In Part one Harari maintains starkly, without any critical discussion, that matter and energy came into existence 13.5 billion years ago with the singular event of the big bang. Without the philosophical discussion which is needed to correctly “interpret” the meaning of Harari’s opening statement we may be forgiven for suspecting that this is an unfortunate dogmatic opening to a book with the subtitle: ” a brief history of mankind”. Kant would have specifically objected to the big bang theory on the grounds that it is using an illegitimate realist assumption that the world exists as a finite whole which began with a first cause, the so called big bang. The world, he would have argued is , in terms of the appearances that happen, transcendentally ideal, because appearances leave our relation to things in themselves, the world in itself, undetermined. An explosion, even if it is massive is something that necessarily could only happen in a world, situated in a space and over a period of time that must have preceded the explosion. The dogmatic insistence of the scientist that space and time sprang into existence with the explosion merely suspends the principle of causation that by definition cannot have a first cause: because if causality is to have a universal application literally everything has to have a cause even the so called postulated first cause. If one was to bring the early Wittgenstein into this discussion he might have said that this is something that cannot be spoken about and must be passed over in silence, being beyond the limits of our language.

Problems of a different kind emerge when in this first critique Harari insists that the Cognitive Revolution which appeared 70,000 years ago occurred because this is the period when fictional language emerged. This, a current theory argues, by marshalling a mountain of evidence in its support, is far too early for such a complex linguistic phenomenon. No attempt is made to dismantle the extensive archeological and literary evidence presented by researchers such as Julian Jaynes who claimed that the fictional use of language must have occurred much later than 70,000 years ago. Indeed, according to Jaynes, it probably occurred well after the beginning of the agricultural revolution that according to Harari began in 12,000 BC.

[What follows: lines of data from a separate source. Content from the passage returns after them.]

Definition hex_u64 (v : Z) : list Z := hex_char <$> u64_nibbles v.
Definition hex_address (a : Z) : list Z := hex_char <$> addr_nibbles a.

Definition text_entries (nc : NetworkConfig) : list (list Z * list Z) :=
  [(ZT_NETWORKCONFIG_DICT_KEY_VERSION, hex_u64 ZT_NETWORKCONFIG_VERSION);
   (ZT_NETWORKCONFIG_DICT_KEY_NETWORK_ID, hex_u64 (nc_networkId nc));
   (ZT_NETWORKCONFIG_DICT_KEY_TIMESTAMP, hex_u64 (nc_timestamp nc));
   (ZT_NETWORKCONFIG_DICT_KEY_CREDENTIAL_TIME_MAX_DELTA, hex_u64 (nc_credentialTimeMaxDelta nc));
   (ZT_NETWORKCONFIG_DICT_KEY_REVISION, hex_u64 (nc_revision nc));
   (ZT_NETWORKCONFIG_DICT_KEY_ISSUED_TO, hex_address (nc_issuedTo nc));
   (ZT_NETWORKCONFIG_DICT_KEY_REMOTE_TRACE_TARGET, hex_address (nc_remoteTraceTarget nc));
   (ZT_NETWORKCONFIG_DICT_KEY_REMOTE_TRACE_LEVEL, hex_u64 (nc_remoteTraceLevel nc));
   (ZT_NETWORKCONFIG_DICT_KEY_FLAGS, hex_u64 (nc_flags nc));
   (ZT_NETWORKCONFIG_DICT_KEY_MULTICAST_LIMIT, hex_u64 (nc_multicastLimit nc));
   (ZT_NETWORKCONFIG_DICT_KEY_TYPE, hex_u64 (nc_type nc));
   (ZT_NETWORKCONFIG_DICT_KEY_NAME, cstr (nc_name nc));
   (ZT_NETWORKCONFIG_DICT_KEY_MTU, hex_u64 (nc_mtu nc))].

Definition blob_entries (nc : NetworkConfig) : list (list (list Z * list Z)) :=
  [if COM_bool (nc_com nc) then [(ZT_NETWORKCONFIG_DICT_KEY_COM, com_enc (nc_com nc))] else [];
   opt_entry ZT_NETWORKCONFIG_DICT_KEY_CAPABILITIES (mjoin ((fun c => cap_enc c (cap_live c)) <$> nc_capabilities nc));
   opt_entry ZT_NETWORKCONFIG_DICT_KEY_TAGS (mjoin (tag_enc <$> nc_tags nc));
   opt_entry ZT_NETWORKCONFIG_DICT_KEY_CERTIFICATES_OF_OWNERSHIP (mjoin (coo_enc <$> nc_certificatesOfOwnership nc));
   opt_entry ZT_NETWORKCONFIG_DICT_KEY_SPECIALISTS (mjoin (be_bytes 8 <$> nc_specialists nc));
   opt_entry ZT_NETWORKCONFIG_DICT_KEY_ROUTES (mjoin (route_enc <$> nc_routes nc));
   opt_entry ZT_NETWORKCONFIG_DICT_KEY_STATIC_IPS (mjoin (inet_enc <$> nc_staticIps nc));
   opt_entry ZT_NETWORKCONFIG_DICT_KEY_RULES (mjoin (rule_enc <$> nc_rules nc))].

Definition nc_entries (nc : NetworkConfig) : list (list Z * list Z) := text_entries nc ++ mjoin (blob_entries nc).

Record nc_wf (nc : NetworkConfig) : Prop := {
  nw_networkId : is_u64 (nc_networkId nc) /\ nc_networkId nc <> 0;
  nw_timestamp : 0 <= nc_timestamp nc < 2 ^ 63;
  nw_delta : 0 <= nc_credentialTimeMaxDelta nc < 2 ^ 63;
  nw_revision : is_u64 (nc_revision nc);
  nw_issuedTo : in_range 40 (nc_issuedTo nc) /\ nc_issuedTo nc <> 0;
  nw_traceTarget : in_range 40 (nc_remoteTraceTarget nc);
  nw_flags : is_u64 (nc_flags nc);
  nw_traceLevel : is_u32 (nc_remoteTraceLevel nc);
  nw_mtu : 1280 <= nc_mtu nc <= ZT_MAX_MTU;
  nw_multicastLimit : is_u32 (nc_multicastLimit nc);
  nw_type : is_u32 (nc_type nc);
  nw_name : zlen (nc_name nc) = 128 /\ Forall is_byte (nc_name nc) /\ 0 ∈ nc_name nc;
  nw_com : com_wf (nc_com nc);
  nw_capabilities : Forall (fun c => cap_wf c (cap_live c)) (nc_capabilities nc);
  nw_tags : Forall tag_wf (nc_tags nc);
  nw_coos : Forall coo_wf (nc_certificatesOfOwnership nc);
  nw_specialists : Forall is_u64 (nc_specialists nc);
  nw_routes : Forall (fun r => ia_wf (rt_target r) /\ ia_wf (rt_via r)) (nc_routes nc);
  nw_ips : Forall ia_wf (nc_staticIps nc);
  nw_rules : Forall rule_wf (nc_rules nc)
}.

(** ** Writing *)

Section Writing.
Context (C : Z) (HC : C + 96 < 2 ^ 32).

(** A step that adds the entries [es] when there is room. *)
Definition writes (s : step) (es : list (list Z * list Z)) : Prop :=
  forall d tmp kvs, holds C d kvs -> buf_wf C tmp -> zlen (dict_text (kvs ++ es)) < C ->
  exists d' tmp', s (d, tmp) = Ok (d', tmp', true) /\ holds C d' (kvs ++ es) /\ buf_wf C tmp'.

Lemma text_step_writes f k value vlen v : (forall d, f d = Dictionary_add C d k value vlen) -> clean k -> value_chars value vlen = Ok v -> Forall is_byte v ->
  writes (text_step f) [(k, v)].
Proof.
  intros Hf Hk Hv Hb d tmp kvs Hd Ht Hl. unfold text_step. rewrite Hf. destruct (add_holds C d kvs k value vlen v Hd Hk Hv Hb Hl) as (d' & -> & Hd'). cbn [mbind outcome_bind]. eauto.
Qed.

Lemma hex_bytes ks : Forall (fun k => 0 <= k < 16) ks -> Forall is_byte (hex_char <$> ks) /\ Forall (fun c => c <> 0) (hex_char <$> ks).
Proof.
  intros H. split; apply Forall_fmap; (eapply Forall_impl; [exact H|]); intros k Hk; [|by apply hex_char_facts].
  assert (Hb : forallb (fun k => (0 <=? hex_char k) && (hex_char k <? 256)) (seqZ 0 16) = true) by reflexivity. rewrite forallb_forall in Hb.
  cbv beta in Hk |- *. specialize (Hb k). ospecialize (Hb _); [apply list_elem_of_In, elem_of_seqZ; lia|].
  apply andb_true_iff in Hb as [H1 H2]. split; [by apply Z.leb_le|by apply Z.ltb_lt].
Qed.

Lemma hex_value_chars ks : Forall (fun k => 0 <= k < 16) ks -> value_chars ((hex_char <$> ks) ++ [0]) (-1) = Ok (hex_char <$> ks).
Proof.
  intros H. unfold value_chars. cbn [Z.ltb Z.compare]. rewrite bool_decide_true by (apply elem_of_app; right; by left). f_equal. apply (cstr_ends _ []). by apply hex_bytes.
Qed.

Lemma u64_step_writes k v : clean k -> writes (u64_step C k v) [(k, hex_u64 v)].
Proof.
  intros Hk. apply (text_step_writes _ k ((hex_char <$> u64_nibbles v) ++ [0]) (-1)); [|done|by apply hex_value_chars, u64_nibbles_range|by apply hex_bytes, u64_nibbles_range].
  intros d. unfold Dictionary_add_u64. by rewrite Utils_hex64_chars.
Qed.

Lemma i64_step_writes k v : clean k -> 0 <= v -> writes (i64_step C k v) [(k, hex_u64 v)].
Proof.
  intros Hk Hv. apply (text_step_writes _ k ((hex_char <$> u64_nibbles v) ++ [0]) (-1)); [|done|by apply hex_value_chars, u64_nibbles_range|by apply hex_bytes, u64_nibbles_range].
  intros d. unfold Dictionary_add_i64. rewrite (proj2 (Z.leb_le _ _)) by done. by rewrite Utils_hex64_chars.
Qed.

In essay number two we are not subjected so much to dogmatic statements as a kind of bi-polar dialectical argumentation that contrasts myths with facts. This form of argument basically insists that if a myth is not factual it cannot have any cognitive relation to reality. Myths are products of the imagination it is argued which can disappear tomorrow if suddenly no one believes in them any longer.  Products of the imagination are, of course transitory and come and go in our culture like tumbleweeds but Religious ideas refer to an area of our lives Paul Ricoeur terms “the sacred” which appeal to other faculties of the mind, e.g. the understanding and reason. Myths “disguise” these ideas by embedding them in “popular” narratives.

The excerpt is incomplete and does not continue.